The Ninth US Circuit Court of Appeals disagreed, ruling that even though the actions by police amounted to the excessive use of force, the law was not established clearly enough at the time of both incidents to give police fair warning that their actions were unreasonable and unconstitutional.
“We conclude that Brooks and the Mattoses have alleged constitutional violations, but that not every reasonable officer at the time of the respective incidents would have known – beyond debate – that such conduct violates the Fourth Amendment,” the Ninth Circuit said.
The high court decision not to take up the two cases allows the Ninth Circuit decision to stand.
The Taser incident with Brooks took place in November 2004. The 33-year-old expectant mother was pulled over by a police officer and issued a ticket for driving too fast in a school zone.
Under Seattle law, traffic violators are required to sign their tickets upon receipt. Failure to sign the ticket is itself a violation of the law.
After stopping at the side of the road, Brooks told her son to walk the rest of the way to school. She then told the officer that she did not believe she was speeding in the school zone and that she felt signing the ticket was an admission of guilt. She told the officer she wished to contest the charge.
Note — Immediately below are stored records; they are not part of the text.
Definition Client_LookupAccount (id : Uint128) (c : Client) : result error (Account * bool) * Client :=
  let '(r, b) := tb_LookupAccounts [id] (client c) in
  (match r with
   | inl err => inl (wrap_prefix "lookup account: " err)
   | inr [] => inr (Account_zero, false)
   | inr [account] => inr (account, true)
   | inr accounts => inl (received "lookup account: expected at most 1 account, received " accounts)
   end, mkClient b).

Definition Client_LookupTransfer (id : Uint128) (c : Client) : result error (Transfer * bool) * Client :=
  let '(r, b) := tb_LookupTransfers [id] (client c) in
  (match r with
   | inl err => inl (wrap_prefix "lookup transfer: " err)
   | inr [] => inr (Transfer_zero, false)
   | inr [transfer] => inr (transfer, true)
   | inr transfers => inl (received "lookup transfer: expected at most 1 transfer, received " transfers)
   end, mkClient b).

#[export] Instance Client_Ledger : Ledger Client := {|
  Ledger_CreateAccount := Client_CreateAccount;
  Ledger_CreateTransfer := Client_CreateTransfer;
  Ledger_LookupAccount := Client_LookupAccount;
  Ledger_LookupTransfer := Client_LookupTransfer |}.

(** ** What the SDK promises of a batch *)

Context {view : LedgerView B}.

(** The events of a batch are executed in order, each with its result. *)
Inductive answered {Cmd Res} (step : Cmd → B → B → Res → Prop) : B → list Cmd → list Res → B → Prop :=
| answered_nil b : answered step b [] [] b
| answered_cons b b1 b2 cmd cmds r rs :
    step cmd b b1 r → answered step b1 cmds rs b2 → answered step b (cmd :: cmds) (r :: rs) b2.

(** A batch whose answer is lost may have been executed up to some event. *)
Inductive applied {Cmd} (change : Cmd → B → B → Prop) : B → list Cmd → B → Prop :=
| applied_stop b cmds : applied change b cmds b
| applied_cons b b1 b2 cmd cmds :
    change cmd b b1 → applied change b1 cmds b2 → applied change b (cmd :: cmds) b2.

Definition account_step (a : Account) (b b' : B) (r : CreateAccountResult) : Prop :=
  transfers_same b b' ∧ account_answer a b b' r.
Definition account_change (a : Account) (b b' : B) : Prop :=
  transfers_same b b' ∧ (accounts_same b b' ∨ account_added a b b').
Definition transfer_step (t : Transfer) (b b' : B) (r : CreateTransferResult) : Prop :=
  definitions_same b b' ∧ transfer_answer t b b' r.
Definition transfer_change (t : Transfer) (b b' : B) : Prop :=
  definitions_same b b' ∧ (transfers_same b b' ∨ transfer_added t b b').

Class BatchContract : Prop := {
  batch_account_key b id a : ledger_wf b → account_of b id = Some a → Account_ID a = id;
  batch_transfer_key b id t : ledger_wf b → transfer_of b id = Some t → Transfer_ID t = id;
  batch_lookup_accounts b ids : ledger_wf b →
    let '(r, b') := tb_LookupAccounts ids b in
    ledger_wf b' ∧ same_view b b' ∧
    match r with inl e => foreign e | inr found => found = omap (account_of b) ids end;
  batch_lookup_transfers b ids : ledger_wf b →
    let '(r, b') := tb_LookupTransfers ids b in
    ledger_wf b' ∧ same_view b b' ∧
    match r with inl e => foreign e | inr found => found = omap (transfer_of b) ids end;
  batch_create_accounts b accounts : ledger_wf b →
    let '(r, b') := tb_CreateAccounts accounts b in
    ledger_wf b' ∧
    match r with
    | inl e => foreign e ∧ applied account_change b accounts b'
    | inr results => answered account_step b accounts results b'
    end;
  batch_create_transfers b transfers : ledger_wf b → Forall ordinary transfers →
    let '(r, b') := tb_CreateTransfers transfers b in
    ledger_wf b' ∧
    match r with
    | inl e => foreign e ∧ applied transfer_change b transfers b'
    | inr results => answered transfer_step b transfers results b'
    end;
}.

(** The adapter shows the cluster as the SDK's client does. *)
#[export] Instance Client_View : LedgerView Client := {|
  account_of c id := account_of (client c) id;
  transfer_of c id := transfer_of (client c) id;
  ledger_wf c := ledger_wf (client c) |}.

Lemma foreign_wrap prefix e : foreign e → foreign (wrap_prefix prefix e).
Proof.
  intros He target Hin. unfold wrap_prefix. cbn [Is]. rewrite (He target Hin), orb_false_r.
  apply bool_decide_eq_false. intros <-. revert Hin. rewrite !elem_of_cons, elem_of_nil. naive_solver.
Qed.

Lemma answered_one {Cmd Res} (step : Cmd → B → B → Res → Prop) b cmd rs b' :
  answered step b [cmd] rs b' → ∃ r, rs = [r] ∧ step cmd b b' r.
Proof.
  inversion 1 as [|? ? ? ? ? r ? Hs Hrest]; subst. inversion Hrest; subst. by exists r.
Qed.
Lemma applied_one {Cmd} (change : Cmd → B → B → Prop) b cmd b' :
  change cmd b b → applied change b [cmd] b' → change cmd b b'.
Proof.
  intros Hrefl. inversion 1 as [|? ? ? ? ? Hc Hrest]; subst; [done|]. by inversion Hrest; subst.
Qed.
Lemma account_change_refl a b : account_change a b b.
Proof. split; [done|by left]. Qed.
Lemma definitions_same_refl (b : B) : definitions_same b b.
Proof. intros id. destruct (account_of b id); cbn; [|done]. by split. Qed.
Lemma transfer_change_refl t b : transfer_change t b b.
Proof. split; [apply definitions_same_refl|by left]. Qed.

Context {contract : BatchContract}.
Another officer and a police sergeant soon arrived on the scene. The officers insisted that unless Brooks signed the ticket she would be arrested and taken to jail. As further incentive an officer produced a Taser.
Brooks told the officer she did not know what a Taser was. She added: “I have to go to the bathroom, I am pregnant, I’m less than 60 days from having my baby.”
The officers attempted to physically remove Brooks from the car, but she held tightly to the steering wheel. One of the officers then used the Taser to deliver an electric shock to Brooks, first to her thigh, then her arm, and finally to her neck. The three shocks took place within 42 seconds.
She was then pulled from the car to the ground, handcuffed, and taken to jail.
A jury later convicted her of refusing to sign a traffic citation. No verdict was reached on a resisting arrest charge.
Brooks gave birth to a healthy baby girl in January 2005. Brooks has permanent burn scars at the Taser contact points, according to briefs filed in the case.